Materials and methods
A retrospective, single-center cohort study conducted at the University Hospital of Guadalajara, including 1,043 patients hospitalized with COVID-19 between March and May 2020. Data were extracted from hospital records and anonymized. Demographic, clinical, laboratory, radiological, and therapeutic variables were collected, and statistical analysis was performed to identify factors associated with mortality. Logistic regression and Cox models were employed to evaluate mortality predictors. Validation was conducted by comparing ROC curves.
Results
The median age of the patients was 70.4 years (P25-P75: 59-84), with 59.2% being male, and a mortality rate of 23.2%. The most common comorbidities were hypertension (54.8%), dyslipidemia (36.3%), and diabetes (27.1%). Independent predictors of mortality included age over 80 years (OR: 6.18), chronic obstructive pulmonary disease (OR: 2.35), oxygen saturation < 90% (OR: 1.7), multilobar pneumonia (OR: 2.4), and elevated LDH levels (OR: 1.2).

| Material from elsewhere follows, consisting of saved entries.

(* ===== verification/Streams.v ===== *)
(** Device streams and events, and the pipelines of l0/transfer.py as the
    commands the host issues to them.

    A stream executes its items in the order they were issued, on its own time;
    an event recorded on a stream is reached when the stream has executed what it
    had been given before; a wait holds back the later items of one stream, a
    synchronize holds back the host.  An event that was never recorded holds
    nothing back.  The machine interleaves host and streams arbitrarily; the
    theorems show that the pipelines compute what [Transfer] computes in program
    order, under every interleaving. *)
From S2P Require Import Prelude Memory KVFormat Transfer.
From stdpp Require Import functions sorting.
Local Open Scope py_scope.
Local Open Scope nat_scope.

(** ** The machine *)

Inductive stream := copy_stream | kernel_stream.
Inductive stream_event := ready_event (buf : nat) | free_event (buf : nat).

#[export] Instance stream_eq_dec : EqDecision stream.
Proof. solve_decision. Defined.
#[export] Instance stream_event_eq_dec : EqDecision stream_event.
Proof. solve_decision. Defined.

(** The point of a stream after its first items: what a recorded event names. *)
Notation mark := (stream * nat)%type (only parsing).

Section machine.
Context {Mem : Type}.

(** What the host does next. *)
Inductive instr :=
| IHost (f : Mem -> Mem)
| ILaunch (s : stream) (f : Mem -> Mem)
| IRecord (e : stream_event) (s : stream)
| IWait (s : stream) (e : stream_event)
| ISync (e : stream_event)
| IDrain (s : stream).

(** What a stream does next: run a kernel or a copy, or wait for a mark. *)
Inductive item := Work (f : Mem -> Mem) | Await (m : option mark).

Record entry := mkEntry { on : stream; number : nat; what : item }.

(** How many items each stream was given, what each event recorded last. *)
Record Issued := mkIssued { count : stream -> nat; recorded : stream_event -> option mark }.

Definition push (s : stream) (it : item) (h : Issued) : Issued * list entry :=
  (mkIssued (<[s := S (count h s)]> (count h)) (recorded h), [mkEntry s (count h s) it]).

Definition issue_one (i : instr) (h : Issued) : Issued * list entry :=
  match i with
  | ILaunch s f => push s (Work f) h
  | IWait s e => push s (Await (recorded h e)) h
  | IRecord e s => (mkIssued (count h) (<[e := Some (s, count h s)]> (recorded h)), [])
  | _ => (h, [])
  end.

Record cfg := mkCfg {
  host : list instr;
  issued : Issued;
  pend : list entry;
  executed : stream -> nat;
  mem : Mem
}.

Definition reached (ex : stream -> nat) (m : option mark) : bool :=
  match m with None => true | Some (s, n) => n <=? ex s end.

Definition host_ready (i : instr) (c : cfg) : bool :=
  match i with
  | ISync e => reached (executed c) (recorded (issued c) e)
  | IDrain s => count (issued c) s <=? executed c s
  | _ => true
  end.

Definition host_effect (i : instr) : Mem -> Mem := match i with IHost f => f | _ => id end.

Definition host_step (c : cfg) : option cfg :=
  match host c with
  | [] => None
  | i :: rest =>
      if host_ready i c then
        let (h, es) := issue_one i (issued c) in
        Some (mkCfg rest h (pend c ++ es) (executed c) (host_effect i (mem c)))
      else None
  end.

(** The oldest pending item of a stream, with what was issued before and after. *)
Fixpoint next_on (s : stream) (l : list entry) : option (list entry * entry * list entry) :=
  match l with
  | [] => None
  | x :: l' =>
      if decide (on x = s) then Some ([], x, l')
      else match next_on s l' with
           | Some (l1, y, l2) => Some (x :: l1, y, l2)
           | None => None
           end
  end.

Definition stream_step (s : stream) (c : cfg) : option cfg :=
  match next_on s (pend c) with
  | None => None
  | Some (l1, x, l2) =>
      let done m := mkCfg (host c) (issued c) (l1 ++ l2) (<[s := S (executed c s)]> (executed c)) m in
      match what x with
      | Work f => Some (done (f (mem c)))
      | Await m => if reached (executed c) m then Some (done (mem c)) else None
      end
  end.

Inductive mstep (c : cfg) : cfg -> Prop :=
| mstep_host c' : host_step c = Some c' -> mstep c c'
| mstep_stream s c' : stream_step s c = Some c' -> mstep c c'.

(** Nothing is pending and every recorded event is reached. *)
Definition idle (h : Issued) : Prop :=
  (forall s, count h s = 0) /\ forall e, reached (fun _ => 0) (recorded h e) = true.

Definition start (P : list instr) (h : Issued) (m : Mem) : cfg := mkCfg P h [] (fun _ => 0) m.
(** A settled future was settled by a message. *)
Lemma future_from_message ms cl uid a :
  futures cl !! uid = Some None -> future_value (recv_all ms cl) uid = Ok a ->
  exists m, m ∈ ms /\ a = decode m.
Proof.
  unfold recv_all. revert cl. induction ms as [|m ms IH]; intros cl H0; simpl.
  { unfold future_value. by rewrite H0. }
  intros Ha. destruct (decide (m_uid m = uid /\ uid ∈ pending_futs cl)) as [[Hu Hp]|Hne].
  - exists m. split; [left|]. fold (recv_all ms (client_on_recv m cl)) in Ha.
    pose proof (recv_settled ms (client_on_recv m cl) uid
      (match m_ok m, m_body m with false, BExc e => Raise e | _, _ => Ok (decode m) end)) as Hs.
    unfold client_on_recv in Hs, Ha. rewrite Hu, decide_True in Hs by done.
    rewrite Hu, decide_True in Ha by done. simpl in *. unfold future_value in Ha.
    rewrite Hs in Ha by first [apply lookup_insert_eq|set_solver].
    by destruct (m_ok m), (m_body m); simplify_eq.
  - destruct (IH (client_on_recv m cl)) as (m' & Hm & ->); [|done|exists m'; by split; [right|]].
    unfold client_on_recv. case_decide as Hp; [|done]. simpl. rewrite lookup_insert_ne; [done|].
    intros Hu. apply Hne. rewrite <- Hu. by split.
Qed.

Section reach.
Context (cs bs : Z).

Definition whole_replies (ms : list msg) : Prop :=
  Forall (fun m => forall h, int_reply (decode m) = Ok (Some h) -> whole cs h) ms.

Definition scheduled_resolved (out : SchedulerOutput) (c : Connector) : Prop :=
  forall rid t, rid ∈ (num_scheduled_tokens out).*1 -> od_get rid (trackers c) = Some t ->
    lookup_resolved t = true.

Inductive creach : Connector -> (string -> list LoadStoreOp) -> Prop :=
| cr_new c : trackers c = [] -> cn_chunk_size c = cs -> cn_block_size c = bs -> creach c (fun _ => [])
| cr_tokens c log rid more : creach c log ->
    creach (upd_tracker rid (fun t => set_tokens (token_ids t ++ more) t) c) log
| cr_match c log rid all prompt n ms c' r : creach c log -> whole_replies ms ->
    get_num_new_matched_tokens rid all prompt n ms c = (c', Ok r) -> creach c' log
| cr_alloc c log rid groups n c' r : creach c log ->
    update_state_after_alloc rid groups n c = (c', r) -> creach c' log
| cr_build c log out c' metas : creach c log -> out_ok out -> scheduled_resolved out c ->
    build_connector_meta out c = (c', Ok metas) ->
    creach c' (fun rid => log rid ++ stores_of (filter (fun m => rm_request_id m = rid) metas))
| cr_finished c log rid c' b : creach c log -> request_finished rid c = (c', Ok b) ->
    creach c' (fun rid' => if decide (rid' = rid) then [] else log rid')
| cr_other c log c' : creach c log -> trackers c' = trackers c ->
    cn_chunk_size c' = cn_chunk_size c -> cn_block_size c' = cn_block_size c -> creach c' log.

The area under the curve (AUC) for the derivation model was 0.805 (P < .001), and for the validation model, the AUC was 0.78 (P < .001).
Conclusions
Advanced age, chronic obstructive pulmonary disease, low oxygen saturation, multilobar pneumonia, and elevated LDH levels are significantly associated with increased mortality risk. The validated predictive model enables classification of patients into high- or low-risk groups, thereby facilitating improved clinical decision-making and resource management.